— DESCRIPTION OF THE TASK —
Below are entries; copy exactly the lines from the one with "pose proof (release_spec" through the one with "exists (GAcquire i).", both included, and leave out the rest.

— PROVIDED DATA —
☆ ☆ ☆ ☆
(** ** The gate drains *)

Lemma holder_exists l : 0 < weigh holds l -> exists i p, l !! i = Some p /\ holds p = 1.
Proof.
  induction l as [|p l IH]; cbn; [lia|]. intros Hw.
  destruct (decide (holds p = 1)) as [Hp|Hp]; [by exists 0%nat, p|].
  destruct IH as (i & q & Hi & Hq); [destruct p; cbn in *; lia|]. by exists (S i), q.
Qed.

(** Moves that depend on neither a new client, nor a cancellation, nor an error. *)
Definition normal (e : gevent) : bool :=
  match e with GInc | GEarly _ | GCancel _ => false | _ => true end.

Lemma holder_moves early size g i p :
  GInv early size g -> g_reqs g !! i = Some p -> holds p = 1 ->
  exists e g', normal e = true /\ gexec early e g = Some g'.
Proof.
  intros I Hi Hp. destruct p; try done.
  - exists (GDec i). eexists. cbn. by rewrite Hi.
  - pose proof (weigh_elem holds _ _ _ (λ p, ltac:(by destruct p)) Hi) as Hh. cbn in Hh.
    pose proof (release_spec (g_sem g)) as Lr. pose proof (gi_held _ _ _ I).
    destruct (release (g_sem g)) as [s'|] eqn:E; [|lia].
    exists (GRelease i). eexists. cbn. rewrite Hi, E. done.
Qed.

Lemma gate_progress early size g i p :
  GInv early size g -> g_reqs g !! i = Some p -> finished p = false ->
  exists e g', normal e = true /\ gexec early e g = Some g'.
Proof.
  intros I Hi Hp. destruct p; try done.
  - exists (GCheck i). eexists. cbn. by rewrite Hi.
  - pose proof (acquire_spec (g_sem g)) as La. destruct (acquire (g_sem g)) as [s'|] eqn:E.
    { exists (GAcquire i). eexists. cbn. by rewrite Hi, E. }
    destruct (holder_exists (g_reqs g)) as (j & q & Hj & Hq).
    { destruct I. lia. }
    by apply (holder_moves early size g j q).
  - by apply (holder_moves early size g i Acquired).
  - exists (GDec i). eexists. cbn. by rewrite Hi.
  - by apply (holder_moves early size g i Running).
Qed.

Lemma gexec_decreases early e g g' :
  e <> GInc -> gexec early e g = Some g' ->
  weigh steps_left (g_reqs g') < weigh steps_left (g_reqs g).
Proof.
  intros Hne E. destruct e as [|i|i|i|i|i|i]; [done|..]; cbn in E;
    destruct (g_reqs g !! i) as [[]|] eqn:Hi; try done.
  - injection E as <-. destruct (maxQueue <? g_queue g); cbn; reweigh Hi; lia.
  - destruct early; [|done]. injection E as <-. cbn. reweigh Hi. lia.
  - destruct (acquire (g_sem g)); [|done]. injection E as <-. cbn. reweigh Hi. lia.
  - injection E as <-. cbn. reweigh Hi. lia.
  - injection E as <-. cbn. reweigh Hi. lia.
  - injection E as <-. cbn. reweigh Hi. lia.
  - destruct (release (g_sem g)); [|done]. injection E as <-. cbn. reweigh Hi. lia.
Qed.

Lemma finished_weighs l : Forall (λ p, finished p = true) l ->
  weigh in_queue l = weigh lost l /\ weigh holds l = 0.
Proof. induction 1 as [|[| | | | | |[]] l Hp Hl IH]; cbn in *; try done; lia. Qed.

(** C23: the gate drains: as long as a request is not over some request can move
    without a cancellation, every move shortens the work left, and once all requests
    are over all slots are free; the counter is then zero in a box without early
    returns (process, docker) and the number of early returns otherwise (porto). *)
Theorem gate_drains early size g :
  0 <= size -> greach early size g ->
  ((exists i p, g_reqs g !! i = Some p /\ finished p = false) ->
     exists e g', normal e = true /\ gexec early e g = Some g') /\
  (forall e g', e <> GInc -> gexec early e g = Some g' ->
     weigh steps_left (g_reqs g') < weigh steps_left (g_reqs g)) /\
  (Forall (λ p, finished p = true) (g_reqs g) ->
     sem_held (g_sem g) = 0 /\ g_queue g = weigh lost (g_reqs g) /\
     (early = false -> g_queue g = 0)).
Proof.
  intros Hs Hr. pose proof (GInv_reach _ _ _ Hs Hr) as I. split_and!.
  - intros (i & p & Hi & Hp). by apply (gate_progress early size g i p).
  - intros e g'. apply gexec_decreases.
  - intros [F1 F2]%finished_weighs. destruct I as [I1 I0 I2 I3 I4 I5 I6].
    rewrite I3, I1, F1, F2. done.
Qed.

(** ** Lost requests of the Porto box *)

Lemma lost_counted l : weigh lost l <= weigh in_queue l.
Proof. induction l as [|[| | | | | |[]] l IH]; cbn; lia. Qed.
Lemma lost_counted_strict l i : l !! i = Some Counted -> weigh lost l + 1 <= weigh in_queue l.
Proof.
  intros Hi. pose proof (lost_counted (<[i := Served]> l)) as L.
  rewrite !(weigh_insert _ _ _ _ _ Hi) in L. cbn in L. lia.
Qed.

(** A lost request stays lost. *)
Lemma lost_grows e g g' : gexec true e g = Some g' -> weigh lost (g_reqs g) <= weigh lost (g_reqs g').
Proof.
  intros E. destruct e as [|i|i|i|i|i|i]; cbn in E.
  1: { injection E as <-. cbn. rewrite weigh_app. cbn. lia. }
  all: destruct (g_reqs g !! i) as [[]|] eqn:Hi; try done.
  all: try (destruct (acquire (g_sem g)); [|done]); try (destruct (release (g_sem g)); [|done]).
  all: injection E as <-; try destruct (maxQueue <? g_queue g); cbn; reweigh Hi; lia.
Qed.

(** After ten early returns of the Porto box (no layers in the journal, no
    connection to portod) every later request is refused with EAGAIN. *)
Lemma porto_queue_starves size g i g' :
  0 <= size -> greach true size g -> maxQueue <= weigh lost (g_reqs g) ->
  g_reqs g !! i = Some Counted -> porto_gate (GCheck i) g = Some g' ->
  g_reqs g' !! i = Some (Refused EAGAIN).
Proof.
  intros Hs Hr Hl Hi. destruct (GInv_reach _ _ _ Hs Hr) as [I1 _ _ _ _ _ _].
  pose proof (lost_counted_strict _ _ Hi). unfold porto_gate. cbn. rewrite Hi.
  destruct (Z.ltb_spec maxQueue (g_queue g)); [|lia]. intros [= <-]. cbn.
  rewrite list_lookup_insert_eq; [done|]. by apply lookup_lt_Some in Hi.
Qed.
End facts.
☆ ☆ ☆ ☆
— RESPONSE —
    pose proof (release_spec (g_sem g)) as Lr. pose proof (gi_held _ _ _ I).
    destruct (release (g_sem g)) as [s'|] eqn:E; [|lia].
    exists (GRelease i). eexists. cbn. rewrite Hi, E. done.
Qed.

Lemma gate_progress early size g i p :
  GInv early size g -> g_reqs g !! i = Some p -> finished p = false ->
  exists e g', normal e = true /\ gexec early e g = Some g'.
Proof.
  intros I Hi Hp. destruct p; try done.
  - exists (GCheck i). eexists. cbn. by rewrite Hi.
  - pose proof (acquire_spec (g_sem g)) as La. destruct (acquire (g_sem g)) as [s'|] eqn:E.
    { exists (GAcquire i). eexists. cbn. by rewrite Hi, E. }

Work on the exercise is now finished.